Records contained in a dataset:
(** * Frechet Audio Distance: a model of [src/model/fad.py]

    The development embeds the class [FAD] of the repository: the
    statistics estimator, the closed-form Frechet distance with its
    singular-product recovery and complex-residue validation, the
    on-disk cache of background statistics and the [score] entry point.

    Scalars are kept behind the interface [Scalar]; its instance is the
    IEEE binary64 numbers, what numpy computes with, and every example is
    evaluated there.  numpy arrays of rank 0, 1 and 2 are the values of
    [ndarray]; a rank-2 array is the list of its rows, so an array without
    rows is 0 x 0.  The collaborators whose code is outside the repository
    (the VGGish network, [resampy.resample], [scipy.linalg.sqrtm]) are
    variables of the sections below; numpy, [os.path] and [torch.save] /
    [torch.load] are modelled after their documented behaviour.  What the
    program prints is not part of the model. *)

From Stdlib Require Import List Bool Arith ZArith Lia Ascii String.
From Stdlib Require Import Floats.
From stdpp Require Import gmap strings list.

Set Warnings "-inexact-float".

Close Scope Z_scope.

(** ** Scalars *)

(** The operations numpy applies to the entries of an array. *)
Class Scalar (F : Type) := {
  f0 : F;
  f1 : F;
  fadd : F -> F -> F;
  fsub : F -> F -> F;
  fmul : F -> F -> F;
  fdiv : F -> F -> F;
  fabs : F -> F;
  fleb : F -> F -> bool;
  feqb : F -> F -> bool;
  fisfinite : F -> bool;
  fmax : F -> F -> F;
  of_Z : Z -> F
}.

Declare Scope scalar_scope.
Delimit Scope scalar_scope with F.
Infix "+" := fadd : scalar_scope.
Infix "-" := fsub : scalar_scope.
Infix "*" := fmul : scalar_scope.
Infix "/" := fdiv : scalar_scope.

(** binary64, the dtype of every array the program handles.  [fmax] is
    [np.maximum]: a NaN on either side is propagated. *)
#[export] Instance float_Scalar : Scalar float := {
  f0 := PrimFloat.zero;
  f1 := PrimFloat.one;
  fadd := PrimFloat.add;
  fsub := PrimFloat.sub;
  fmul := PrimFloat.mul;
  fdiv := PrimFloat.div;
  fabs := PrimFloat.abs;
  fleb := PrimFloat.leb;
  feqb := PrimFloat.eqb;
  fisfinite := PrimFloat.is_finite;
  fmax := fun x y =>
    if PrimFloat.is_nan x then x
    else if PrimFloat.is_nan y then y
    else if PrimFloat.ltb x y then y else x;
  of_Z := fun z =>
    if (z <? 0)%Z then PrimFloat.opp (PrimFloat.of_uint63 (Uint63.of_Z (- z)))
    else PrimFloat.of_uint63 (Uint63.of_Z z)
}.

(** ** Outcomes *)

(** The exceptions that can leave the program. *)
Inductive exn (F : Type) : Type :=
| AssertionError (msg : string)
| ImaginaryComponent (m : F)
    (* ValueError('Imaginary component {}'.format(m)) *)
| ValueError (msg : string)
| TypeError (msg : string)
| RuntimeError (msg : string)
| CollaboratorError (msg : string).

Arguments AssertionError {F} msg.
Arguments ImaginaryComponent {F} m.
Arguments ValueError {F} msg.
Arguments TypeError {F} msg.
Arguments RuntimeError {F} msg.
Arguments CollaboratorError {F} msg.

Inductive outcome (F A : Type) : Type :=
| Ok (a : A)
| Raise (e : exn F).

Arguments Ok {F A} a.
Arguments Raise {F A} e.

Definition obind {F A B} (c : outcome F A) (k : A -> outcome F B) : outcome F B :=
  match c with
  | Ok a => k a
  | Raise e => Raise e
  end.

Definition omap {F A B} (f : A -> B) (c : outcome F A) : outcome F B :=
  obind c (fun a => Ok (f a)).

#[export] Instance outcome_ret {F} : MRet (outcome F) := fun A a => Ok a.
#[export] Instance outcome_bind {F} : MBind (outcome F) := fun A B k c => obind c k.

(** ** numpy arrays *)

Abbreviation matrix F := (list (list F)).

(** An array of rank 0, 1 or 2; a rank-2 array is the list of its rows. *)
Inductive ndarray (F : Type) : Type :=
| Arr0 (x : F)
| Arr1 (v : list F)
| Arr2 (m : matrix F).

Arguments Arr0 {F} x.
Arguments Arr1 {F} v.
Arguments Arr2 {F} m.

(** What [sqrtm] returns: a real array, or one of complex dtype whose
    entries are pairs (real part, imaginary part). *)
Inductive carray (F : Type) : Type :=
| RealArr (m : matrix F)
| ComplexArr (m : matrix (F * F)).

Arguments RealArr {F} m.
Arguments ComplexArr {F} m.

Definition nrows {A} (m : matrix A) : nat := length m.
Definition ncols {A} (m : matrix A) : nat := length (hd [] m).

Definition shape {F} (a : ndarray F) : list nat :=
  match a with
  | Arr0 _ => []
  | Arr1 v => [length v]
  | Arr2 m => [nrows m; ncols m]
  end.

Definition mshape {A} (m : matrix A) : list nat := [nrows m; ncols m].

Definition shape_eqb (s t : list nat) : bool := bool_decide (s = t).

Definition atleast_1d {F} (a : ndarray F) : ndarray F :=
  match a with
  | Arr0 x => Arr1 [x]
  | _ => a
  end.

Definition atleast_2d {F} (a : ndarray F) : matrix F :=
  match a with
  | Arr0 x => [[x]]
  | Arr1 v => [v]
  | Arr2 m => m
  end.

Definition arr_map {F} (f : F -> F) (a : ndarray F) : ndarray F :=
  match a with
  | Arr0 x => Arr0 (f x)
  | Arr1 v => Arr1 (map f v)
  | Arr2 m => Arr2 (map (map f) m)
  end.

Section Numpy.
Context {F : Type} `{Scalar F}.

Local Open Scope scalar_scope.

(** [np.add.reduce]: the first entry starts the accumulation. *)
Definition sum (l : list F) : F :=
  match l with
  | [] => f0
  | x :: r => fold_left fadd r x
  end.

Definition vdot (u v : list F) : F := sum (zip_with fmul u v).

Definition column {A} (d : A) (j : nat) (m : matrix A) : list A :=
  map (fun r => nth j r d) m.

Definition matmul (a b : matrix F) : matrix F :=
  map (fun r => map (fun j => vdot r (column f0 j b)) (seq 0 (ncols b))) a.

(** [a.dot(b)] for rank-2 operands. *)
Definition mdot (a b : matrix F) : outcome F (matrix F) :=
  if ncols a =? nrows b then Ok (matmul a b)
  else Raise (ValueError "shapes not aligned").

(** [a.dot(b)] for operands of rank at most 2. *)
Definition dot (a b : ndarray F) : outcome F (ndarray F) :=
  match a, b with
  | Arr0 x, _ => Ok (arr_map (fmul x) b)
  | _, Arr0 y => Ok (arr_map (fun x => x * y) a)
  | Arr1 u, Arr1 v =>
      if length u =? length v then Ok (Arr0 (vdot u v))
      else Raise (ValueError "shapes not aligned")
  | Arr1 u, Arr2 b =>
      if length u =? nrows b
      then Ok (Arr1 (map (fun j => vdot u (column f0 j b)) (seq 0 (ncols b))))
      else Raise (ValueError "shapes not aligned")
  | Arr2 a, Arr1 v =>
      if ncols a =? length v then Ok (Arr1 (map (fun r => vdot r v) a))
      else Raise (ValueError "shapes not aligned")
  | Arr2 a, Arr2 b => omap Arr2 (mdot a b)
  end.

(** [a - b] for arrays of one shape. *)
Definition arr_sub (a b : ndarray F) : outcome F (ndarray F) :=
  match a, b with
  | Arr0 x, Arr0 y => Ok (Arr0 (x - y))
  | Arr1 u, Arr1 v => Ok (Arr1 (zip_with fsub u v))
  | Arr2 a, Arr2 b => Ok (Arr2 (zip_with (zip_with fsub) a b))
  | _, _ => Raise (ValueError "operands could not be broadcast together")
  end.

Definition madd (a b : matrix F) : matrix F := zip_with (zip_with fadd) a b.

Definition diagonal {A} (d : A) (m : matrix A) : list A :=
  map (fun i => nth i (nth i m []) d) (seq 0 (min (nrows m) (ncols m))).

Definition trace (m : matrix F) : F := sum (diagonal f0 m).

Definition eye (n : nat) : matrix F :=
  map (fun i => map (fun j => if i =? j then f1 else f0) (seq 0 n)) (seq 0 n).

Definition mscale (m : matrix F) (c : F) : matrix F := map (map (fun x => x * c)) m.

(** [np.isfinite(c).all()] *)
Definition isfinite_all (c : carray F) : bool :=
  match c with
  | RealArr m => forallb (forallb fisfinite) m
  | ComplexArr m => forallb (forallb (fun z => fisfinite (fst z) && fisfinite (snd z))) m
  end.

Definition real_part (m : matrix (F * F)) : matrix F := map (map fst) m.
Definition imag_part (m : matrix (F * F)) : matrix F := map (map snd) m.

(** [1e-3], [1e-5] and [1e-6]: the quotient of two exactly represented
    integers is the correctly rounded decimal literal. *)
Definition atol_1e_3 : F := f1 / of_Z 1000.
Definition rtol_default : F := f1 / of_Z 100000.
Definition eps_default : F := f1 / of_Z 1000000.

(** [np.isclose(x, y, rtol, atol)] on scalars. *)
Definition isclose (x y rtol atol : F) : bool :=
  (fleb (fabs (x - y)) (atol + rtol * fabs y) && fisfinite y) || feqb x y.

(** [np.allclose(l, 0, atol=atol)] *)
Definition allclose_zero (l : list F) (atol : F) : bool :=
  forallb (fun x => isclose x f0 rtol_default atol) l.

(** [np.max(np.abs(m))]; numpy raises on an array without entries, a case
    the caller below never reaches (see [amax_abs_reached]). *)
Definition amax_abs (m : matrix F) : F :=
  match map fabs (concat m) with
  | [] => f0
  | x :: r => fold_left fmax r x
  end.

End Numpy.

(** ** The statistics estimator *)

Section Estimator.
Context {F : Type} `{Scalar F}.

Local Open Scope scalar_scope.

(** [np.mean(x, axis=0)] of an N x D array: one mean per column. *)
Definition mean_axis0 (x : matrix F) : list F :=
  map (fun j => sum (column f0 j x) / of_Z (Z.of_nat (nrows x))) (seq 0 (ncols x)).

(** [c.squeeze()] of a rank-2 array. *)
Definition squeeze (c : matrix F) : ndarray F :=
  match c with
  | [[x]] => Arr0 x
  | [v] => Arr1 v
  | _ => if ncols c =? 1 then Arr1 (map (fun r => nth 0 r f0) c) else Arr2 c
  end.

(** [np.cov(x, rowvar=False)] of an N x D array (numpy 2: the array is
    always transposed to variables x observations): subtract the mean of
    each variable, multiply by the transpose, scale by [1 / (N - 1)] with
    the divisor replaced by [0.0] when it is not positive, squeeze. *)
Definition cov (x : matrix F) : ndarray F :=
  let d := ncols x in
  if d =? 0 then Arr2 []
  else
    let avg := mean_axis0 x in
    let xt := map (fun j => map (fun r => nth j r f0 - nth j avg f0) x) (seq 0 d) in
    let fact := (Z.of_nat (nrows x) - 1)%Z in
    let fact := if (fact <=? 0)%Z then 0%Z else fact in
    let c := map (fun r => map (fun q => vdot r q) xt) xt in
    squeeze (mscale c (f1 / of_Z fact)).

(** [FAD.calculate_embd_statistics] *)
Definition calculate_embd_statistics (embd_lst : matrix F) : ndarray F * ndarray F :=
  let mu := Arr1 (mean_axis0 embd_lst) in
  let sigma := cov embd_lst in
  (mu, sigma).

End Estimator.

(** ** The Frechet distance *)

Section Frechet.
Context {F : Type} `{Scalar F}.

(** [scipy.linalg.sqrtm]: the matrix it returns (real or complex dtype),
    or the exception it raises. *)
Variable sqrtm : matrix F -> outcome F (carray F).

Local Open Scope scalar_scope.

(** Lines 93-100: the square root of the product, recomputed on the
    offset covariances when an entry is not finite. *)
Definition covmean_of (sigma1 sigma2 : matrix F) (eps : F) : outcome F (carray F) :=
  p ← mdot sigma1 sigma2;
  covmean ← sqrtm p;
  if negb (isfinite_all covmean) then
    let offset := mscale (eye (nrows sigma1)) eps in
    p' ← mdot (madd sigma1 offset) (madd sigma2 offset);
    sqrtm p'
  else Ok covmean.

What needs to be done - If a line above holds the string "fleb", count it; give the final total as the only output.

Task result - 3